Jones, given that platform on the House floor in January 1999 as he discussed the Confederate battle flag, displayed an oratory so gut- wrenching, so authentic, that he swayed opposing delegates to his side. There’s nothing I can compare it to in the General Assembly since that moment.
Jones, a 70-year-old Norfolk native and son of civil rights attorney Hilary H. Jones, died May 31.

I don’t mean to lessen his sterling lifetime of achievements — including being among the first Black students to integrate Ingleside Elementary School in 1961.
He later earned bachelor’s and law degrees. In addition to serving as a state delegate from 1988 to 2002 representing the 89th District anchored in his hometown, he later directed the state Department of Juvenile Justice. He then was appointed a juvenile and domestic relations court judge, and later a circuit court judge.
He retired from the latter post last year because of health problems.
That moment in 1999, though, was an inflection point in his career. People across the commonwealth unfamiliar with his background and determination were introduced to him in a dramatic way.
(Full disclosure: Jones’ wife, Lyn Simmons, and son, Jay Jones, and I have long attended the same Catholic church in Norfolk. Simmons is a juvenile and domestic relations district judge, and Jay Jones is a former delegate and current Democratic candidate for state attorney general.)
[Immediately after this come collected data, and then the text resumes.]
(** C7.  A partial remove (an id that is given, a list of ids or a
    predicate) leaves [active] and the cache flag as they were; [remove]
    without a target, on a collection that is not empty, resets the cache
    flag. *)
Theorem partial_remove_frame self w st t :
  heap w !! self = Some st →
  (isDefined t = true →
   ∃ st', heap (EntityStore.remove self t w) !! self = Some st' ∧
          active (storeValue st') = active (storeValue st) ∧
          cache_active st' = cache_active st) ∧
  (isDefined t = false → ids (storeValue st) ≠ [] →
   ∃ st', heap (EntityStore.remove self t w) !! self = Some st' ∧
          cache_active st' = false).
Proof.
  intros Hi.
  destruct (object_is_lookup _ _ _ _ _ (remove_object self w st t Hi))
    as (st' & Hi' & Hv & Hc).
  split.
  - intros Ht. exists st'. split; [done|]. rewrite Hv, Hc. clear Hv Hc Hi'.
    destruct (isEmpty (Some (ids (storeValue st))) || _); [done|].
    assert (∃ l, EntityStore.remove_ids (storeValue st) t = Some l) as [l ->].
    { unfold EntityStore.remove_ids. destruct t as [|v|f]; [done| |eauto].
      rewrite Ht. eauto. }
    done.
  - intros Ht Hne. exists st'. split; [done|]. rewrite Hc. clear Hv Hc Hi'.
    assert (EntityStore.remove_ids (storeValue st) t = None) as ->.
    { unfold EntityStore.remove_ids. destruct t as [|v|f]; [done| |done].
      by rewrite Ht. }
    by destruct (ids (storeValue st)).
Qed.
(** X11.  Within one severity band the PM2.5 concentration does not
    decrease as the AQI grows.  Across the bounds of the bands it is
    not monotone: it is 40 at AQI 100 and 68 at AQI 150, and lower
    than that just above these bounds. *)
Theorem aqi_to_pm25_band_monotone (a b : Q) :
  (a <= b)%Q ->
  _get_severity a = _get_severity b ->
  (_aqi_to_pm25 a <= _aqi_to_pm25 b)%Q /\
  (_aqi_to_pm25 100 == 40)%Q /\
  (forall x, (100 < x <= 106)%Q -> (_aqi_to_pm25 x < 40)%Q) /\
  (_aqi_to_pm25 150 == 68)%Q /\
  (forall x, (150 < x <= 162)%Q -> (_aqi_to_pm25 x < 68)%Q).
Proof.
  intros Hab Hsev. split; [| split; [reflexivity | split; [| split; [reflexivity |]]]].
  - unfold _get_severity in Hsev. unfold _aqi_to_pm25.
    split_leb; try discriminate; lra.
  - intros x [H1 H2]. unfold _aqi_to_pm25. split_leb; lra.
  - intros x [H1 H2]. unfold _aqi_to_pm25. split_leb; lra.
Qed.

Lemma aqi_to_pm25_band_monotone_witness :
  (120 <= 140.5)%Q /\
  _get_severity 120 = _get_severity 140.5 /\
  (_aqi_to_pm25 120 <= _aqi_to_pm25 140.5)%Q /\
  (_aqi_to_pm25 100 == 40)%Q /\
  (forall x, (100 < x <= 106)%Q -> (_aqi_to_pm25 x < 40)%Q) /\
  (_aqi_to_pm25 150 == 68)%Q /\
  (forall x, (150 < x <= 162)%Q -> (_aqi_to_pm25 x < 68)%Q).
Proof.
  split; [discriminate |]. split; [reflexivity |].
  apply (aqi_to_pm25_band_monotone 120 140.5); [discriminate | reflexivity].
Defined.

Lemma calculate_aqi_range (exp : Q -> Q) (city_data : CityConfig)
    (timestamp : datetime) (s : source) :
  (0 <= (_calculate_realistic_aqi exp city_data timestamp s).1 <= 500)%Q /\
  uniforms (_calculate_realistic_aqi exp city_data timestamp s).2 = uniforms s.
Proof.
  unfold _calculate_realistic_aqi, gauss. cbn [next_normal fst snd uniforms].
  split; [| reflexivity]. split.
  - apply max_ge_l.
  - apply max_le; [discriminate | apply min_le_l].
Qed.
I was an editorial writer at the (Newport News) Daily Press in 1999. I remember seeing television accounts of Jerrauld Jones’ speech as he explained why Virginia shouldn’t give its imprimatur by placing the Confederate flag on state license plates.
I couldn’t find footage of Jones’ impassioned comments that day; a House of Delegates official told me video archives don’t go back to 1999. News articles can’t truly capture Jones’ gripping explanation of how — for African Americans — the flag represented fear, intimidation and white supremacy.
But those news stories will have to do:
The Sons of Confederate Veterans had wanted the flag symbol on a specialty license plate. Jones, a Norfolk Democrat and head of the legislative Black caucus, relayed his first memory of the flag to colleagues. When he was just six, returning with other Black children and their parents from a field trip, they saw the flag being waved in a field next to a burning cross at a Ku Klux Klan rally, The Washington Post reported.
“The fear in that bus was so great you could smell it,”
Jones said. “I saw the stark fear in my mother’s face as she looked out that window.… All we could do was hope and pray that we would not be molested because of that symbol of hate and violence.”
A year later, he and his brother attempted to enroll at Ingleside Elementary School.
“We not only were told, ‘Ni--er stay out, ni--er go home’ — that we would dare try to integrate their schools — but we were greeted with waving Confederate flags,” he said.
And later, he brought his point home: “And now, some want to put that symbol of pain on the cars of Virginia.”
The Post noted that when Jones rose to speak, many delegates were paying their usual scant attention to business. By the time Jones was halfway through his 20-minute teachable moment, though, “a respectful silence had settled over the room.”
The House approved by voice vote an amendment allowing the words “Sons of Confederate Veterans” on the plate, but not the logo. Jones later received hate mail, and the SCV went to federal court to restore the flag.
No matter: Jones’ courage, persuasiveness and representation of African Americans were on full display that day a little more than a quarter-century ago. That incident was a microcosm of his lifetime of leadership and service.